At the height of summer, the population reaches somewhere around 2.6 million thanks to the annual influx of tourists. This is good news for local businesses that rely on the summer boost to their incomes, but some councillors are concerned that the boom in tourist figures could also have a downside in that the infrastructure needs to expand at the same ratio as the rise in tourist numbers. One said that the Costa del Sol must focus on achieving balance and avoid being “a victim of its own success.” Concerns have also been voiced about the potential for “tourism phobia,” which has been witnessed this summer in Barcelona and the Balearic islands.

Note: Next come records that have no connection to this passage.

(* ===== verification/Scheduler.v ===== *)
(** * The scheduler (proc.c)

    Three queues: round robin, last come first served, best job first, tried
    in this order by each turn of the scheduler's loop; aging moves a process
    that waited too long to the first one. *)

From S2P Require Import Prelude Machine Spinlock Kalloc Vm Proc.
From Stdlib Require Import Floats.SpecFloat.

Definition AGING_THRESHOLD : Z := 8000.

(** ** Choosing a process *)

Definition runnable_in (q : Z) (p : proc) : bool :=
  is_state RUNNABLE p && (queue (sched_info p) =? q).

(** The do-while loop of find_next_round_robin: at most NPROC steps, since it
    stops when it is back at [last]. *)
Fixpoint rr_loop (fuel : nat) (p last : nat) (ps : list proc) : option nat :=
  match fuel with
  | O => None
  | S fuel' =>
      let p := S p in
      let p := if (p =? NPROC)%nat then 0%nat else p in
      match ps !! p with
      | Some x =>
          if runnable_in RR x then Some p
          else if (p =? last)%nat then None
          else rr_loop fuel' p last ps
      | None => None
      end
  end.
Definition find_next_round_robin (last : nat) (ps : list proc) : option nat :=
  rr_loop NPROC last last ps.

(** The loop of find_next_lcfs from index [i], with the best so far. *)
Fixpoint lcfs_loop (i : nat) (ps : list proc) (best : option nat) (max_arrival : Z) : option nat :=
  match ps with
  | [] => best
  | p :: ps' =>
      if negb (runnable_in LCFS p) then lcfs_loop (S i) ps' best max_arrival
      else if max_arrival <? arrival_time (sched_info p)
      then lcfs_loop (S i) ps' (Some i) (arrival_time (sched_info p))
      else lcfs_loop (S i) ps' best max_arrival
  end.
Definition find_next_lcfs (ps : list proc) : option nat := lcfs_loop 0 ps None (-1).

Definition calc_process_bjf_rank (p : proc) : f32 :=
  let si := sched_info p in
  let b := bjf_coeffs si in
  f32_add (f32_add (f32_add
    (f32_mul (f32_of_Z (arrival_time si)) (arrival_time_ratio b))
    (f32_mul (executed_cycles si) (executed_cycles_ratio b)))
    (f32_mul (f32_of_Z (priority si)) (priority_ratio b)))
    (f32_mul (f32_of_Z (sz p)) (process_size_ratio b)).

(** The loop of find_next_bjf; [best] carries the rank of the best so far. *)
Fixpoint bjf_loop (i : nat) (ps : list proc) (best : option (nat * f32)) : option nat :=
  match ps with
  | [] => fst <$> best
  | p :: ps' =>
      if negb (runnable_in BJF p) then bjf_loop (S i) ps' best
      else
        let r := calc_process_bjf_rank p in
        match best with
        | None => bjf_loop (S i) ps' (Some (i, r))
        | Some (_, r0) => bjf_loop (S i) ps' (if f32_ltb r r0 then Some (i, r) else best)
        end
  end.
Definition find_next_bjf (ps : list proc) : option nat := bjf_loop 0 ps None.

(** The choice made by one turn of the scheduler's loop: the process, and the
    new value of last_rr_scheduled. *)
Definition scheduler_choice (last_rr : nat) (ps : list proc) : option nat * nat :=
  match find_next_round_robin last_rr ps with
  | Some p => (Some p, p)
  | None =>
      match find_next_lcfs ps with
      | Some p => (Some p, last_rr)
      | None => (find_next_bjf ps, last_rr)
      end
  end.

(** One turn of the loop up to swtch: [None] when nothing is runnable and the
    loop continues, else the process switched to. *)
Definition scheduler_switch (last_rr : nat) : K (option nat * nat) :=
  sti ;;
  acquire L_ptable ;;
  ch <- gets (fun s => scheduler_choice last_rr (procs s)) ;;
  match fst ch with
  | None => release L_ptable ;; ret (None, snd ch)
  | Some i =>
      c <- mycpu ;;
      put_cpu c (fun k => k <| cpu_proc := Some i |>) ;;
      switchuvm i ;;
      put_proc i (fun p => p <| state := RUNNING |>) ;;
      put_proc i (fun p => p <| sched_info ::=
        upd executed_cycles (fun x => f32_add x f32_tenth) |>) ;;
      ret (Some i, snd ch)
  end.

(** The turn from the return of swtch on. *)
Definition scheduler_return : K unit :=
  switchkvm ;;
  c <- mycpu ;;
  put_cpu c (fun k => k <| cpu_proc := None |>) ;;
  release L_ptable.

(** ** Aging and queues *)

Definition change_queue (i : nat) (new_queue : Z) : K Z :=
  p <- proc_at i ;;
  t <- gets ticks ;;
  put_proc i (fun p => p <| sched_info ::= fun si => si <| queue := new_queue |> |>) ;;
  put_proc i (fun p => p <| sched_info ::= fun si => si <| last_run := i32 t |> |>) ;;
  ret (queue (sched_info p)).

(** The body of age_processes's loop. *)
Definition age_process (i : nat) : K unit :=
  p <- proc_at i ;;
  t <- gets ticks ;;
  if negb (is_state RUNNABLE p) || (queue (sched_info p) =? RR) then ret tt
  else if AGING_THRESHOLD <? u32 (t - last_run (sched_info p))
  then change_queue i RR ;; ret tt
  else ret tt.

Definition age_processes : K unit :=
  acquire L_ptable ;;
  forall_ (seq 0 NPROC) age_process ;;
  release L_ptable.

Definition change_process_queue (pd queue_num : Z) : K Z :=
  acquire L_ptable ;;
  o <- gets (fun s => find_first (fun p => pid p =? pd) (procs s)) ;;
  release L_ptable ;;
  (* p is &ptable.proc[NPROC] when no process has this pid *)
  change_queue (default NPROC o) queue_num.

Definition set_bjf_coeffs (pr ar er : Z) (p : proc) : proc :=
  p <| sched_info ::= upd bjf_coeffs (fun b =>
    b <| priority_ratio := f32_of_Z pr |>
      <| arrival_time_ratio := f32_of_Z ar |>
      <| executed_cycles_ratio := f32_of_Z er |>) |>.

Definition set_bjf_system (pr ar er : Z) : K unit :=
  acquire L_ptable ;;
  modify (fun s => s <| procs ::= fmap (set_bjf_coeffs pr ar er) |>) ;;
  release L_ptable.

Definition set_bjf_process (pd pr ar er : Z) : K Z :=
  acquire L_ptable ;;
  o <- gets (fun s => find_first (fun p => pid p =? pd) (procs s)) ;;
  match o with
  | Some i =>
      put_proc i (set_bjf_coeffs pr ar er) ;;
      release L_ptable ;;
      ret 0
  | None => release L_ptable ;; ret (-1)
  end.


(** ** Round robin *)

(** Slot [i] holds a process the scheduler may take from queue [q]. *)
Definition slot_in (q : Z) (ps : list proc) (i : nat) : bool :=
  match ps !! i with Some p => runnable_in q p | None => false end.

Lemma slot_in_Some q ps i :
  slot_in q ps i = true <->
  exists p, ps !! i = Some p /\ state p = RUNNABLE /\ queue (sched_info p) = q.
Proof.
  unfold slot_in, runnable_in, is_state. destruct (ps !! i) as [p|]; [|split; [done|by intros (? & ? & _)]].
  rewrite andb_true_iff, bool_decide_eq_true, Z.eqb_eq. split; [eauto|].
  intros (? & [= <-] & ?). done.
Qed.

(** The slot [k] places after [last], going round. *)
Definition rr_next (last k : nat) : nat := ((last + k) mod NPROC)%nat.

Lemma rr_next_lt last k : (rr_next last k < NPROC)%nat.
Proof. unfold rr_next, NPROC. lia. Qed.

Lemma rr_next_succ last d :
  rr_next last (S d) = (if (S (rr_next last d) =? NPROC)%nat then 0%nat else S (rr_next last d)).
Proof. unfold rr_next, NPROC. destruct (Nat.eqb_spec (S ((last + d) mod 64)) 64); lia. Qed.

Lemma rr_loop_ok ps last fuel d :
  length ps = NPROC -> (last < NPROC)%nat -> (0 < fuel)%nat -> (d + fuel = NPROC)%nat ->
  match rr_loop fuel (rr_next last d) last ps with
  | Some p => exists k, (d < k <= NPROC)%nat /\ p = rr_next last k /\ slot_in RR ps p = true /\
      forall j, (d < j < k)%nat -> slot_in RR ps (rr_next last j) = false
  | None => forall j, (d < j <= NPROC)%nat -> slot_in RR ps (rr_next last j) = false
  end.
Proof.
  intros Hlen Hlast. revert d. induction fuel as [|fuel IH]; intros d Hf Hd; [lia|].
  cbn [rr_loop]. rewrite <- rr_next_succ. set (p := rr_next last (S d)).
  destruct (ps !! p) as [x|] eqn:Hp.
  2:{ apply lookup_ge_None in Hp. pose proof (rr_next_lt last (S d)). subst p. lia. }
  assert (Hx : slot_in RR ps p = runnable_in RR x) by (unfold slot_in; by rewrite Hp).
  destruct (runnable_in RR x).
  { exists (S d). split_and!; [lia|lia|done|done|intros; lia]. }
  assert (Hone : forall j, j = S d -> slot_in RR ps (rr_next last j) = false) by (by intros ? ->).
  destruct (Nat.eqb_spec p last) as [He|Hne].
  - intros j Hj. apply Hone. subst p. unfold rr_next, NPROC in *. lia.
  - specialize (IH (S d)). destruct (Nat.eq_dec fuel 0) as [->|Hf0].
    { exfalso. apply Hne. subst p. unfold rr_next, NPROC in *. lia. }
    specialize (IH ltac:(lia) ltac:(lia)). fold p in IH.
    destruct (rr_loop fuel p last ps) as [q|].
    + destruct IH as (k & Hk & Hq & Hs & Hj). exists k. split_and!; [lia|lia|done|done|].
      intros j Hlt. destruct (Nat.eq_dec j (S d)); [by apply Hone|apply Hj; lia].
    + intros j Hlt. destruct (Nat.eq_dec j (S d)); [by apply Hone|apply IH; lia].
Qed.

(** The loop returns the first candidate after [last] in cyclic order, and
    gives up only when the queue is empty. *)
Lemma round_robin_ok ps last :
  length ps = NPROC -> (last < NPROC)%nat ->
  match find_next_round_robin last ps with
  | Some p => exists k, (0 < k <= NPROC)%nat /\ p = rr_next last k /\ slot_in RR ps p = true /\
      forall j, (0 < j < k)%nat -> slot_in RR ps (rr_next last j) = false
  | None => forall i, slot_in RR ps i = false
  end.
Proof.
  intros Hlen Hlast. pose proof (rr_loop_ok ps last NPROC 0 Hlen Hlast) as H.
  unfold find_next_round_robin. replace (rr_next last 0) with last in H
    by (unfold rr_next, NPROC in *; lia).
  specialize (H ltac:(unfold NPROC; lia) ltac:(lia)).
  destruct (rr_loop NPROC last last ps) as [p|]; [exact H|].
  intros i. destruct (Nat.lt_ge_cases i NPROC) as [Hi|Hi].
  - specialize (H (if (i <=? last)%nat then i + NPROC - last else i - last)%nat).
    destruct (Nat.leb_spec i last).
    + rewrite <- H by (unfold NPROC in *; lia). f_equal. unfold rr_next, NPROC in *. lia.
    + rewrite <- H by (unfold NPROC in *; lia). f_equal. unfold rr_next, NPROC in *. lia.
  - unfold slot_in. by rewrite lookup_ge_None_2 by lia.
Qed.

(** ** Last come first served *)

(** A candidate that would replace one of arrival time [m]. *)
Definition later (m : Z) (p : proc) : bool :=
  runnable_in LCFS p && (m <? arrival_time (sched_info p)).

Lemma lcfs_loop_cons n p ps best m :
  lcfs_loop n (p :: ps) best m =
  if later m p then lcfs_loop (S n) ps (Some n) (arrival_time (sched_info p))
  else lcfs_loop (S n) ps best m.
Proof. unfold later. cbn [lcfs_loop]. by destruct (runnable_in LCFS p), (_ <? _). Qed.

Lemma later_false m p :
  later m p = false <-> (runnable_in LCFS p = true -> arrival_time (sched_info p) <= m).
Proof. unfold later. destruct (runnable_in LCFS p); cbn; [rewrite Z.ltb_ge|]; naive_solver. Qed.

Marbella is a prime example of the summer population explosion, but it is not the only area where visitors strain public services. In August, La Axarquia rubbish collections increased by 33%, in Ronda by 37% and in Antequera by 31%. Rubbish collection is one of the most accurate ways to measure a population in real numbers, because the household waste a person generates rarely fluctuates over a twelve-month period.
Water and electricity consumption also rise in the June to August period, and use of the AP-7 toll road increased by 72% despite the high summer toll fees. Hospitals also feel the pressure of a larger population and the number of people treated at the Costa del Sol hospital in Marbella rose by 17.4%.
Enrique Navarro of Málaga University’s Faculty of Tourism has pointed out that there has been a great deal of investment in infrastructure to accommodate the summer population increase, but added, “we do need to improve the way we manage tourism and its impact on local society and the economy.” He is also concerned that people see tourism as a problem and an inconvenience. His views are supported by Málaga Council’s Urban Environment Observatory and its representative said that whilst the province has not reached saturation point, “we must not forget that sustainability has limits and tourism needs to be balanced and organised.”
This is not a doom and gloom scenario by any means and it is simply the result of being one of Europe’s most popular holiday destinations. A positive view is that tourism is a strength of the Costa del Sol and that it adds more, especially economically, than it takes away Marbella and from this lovely coast.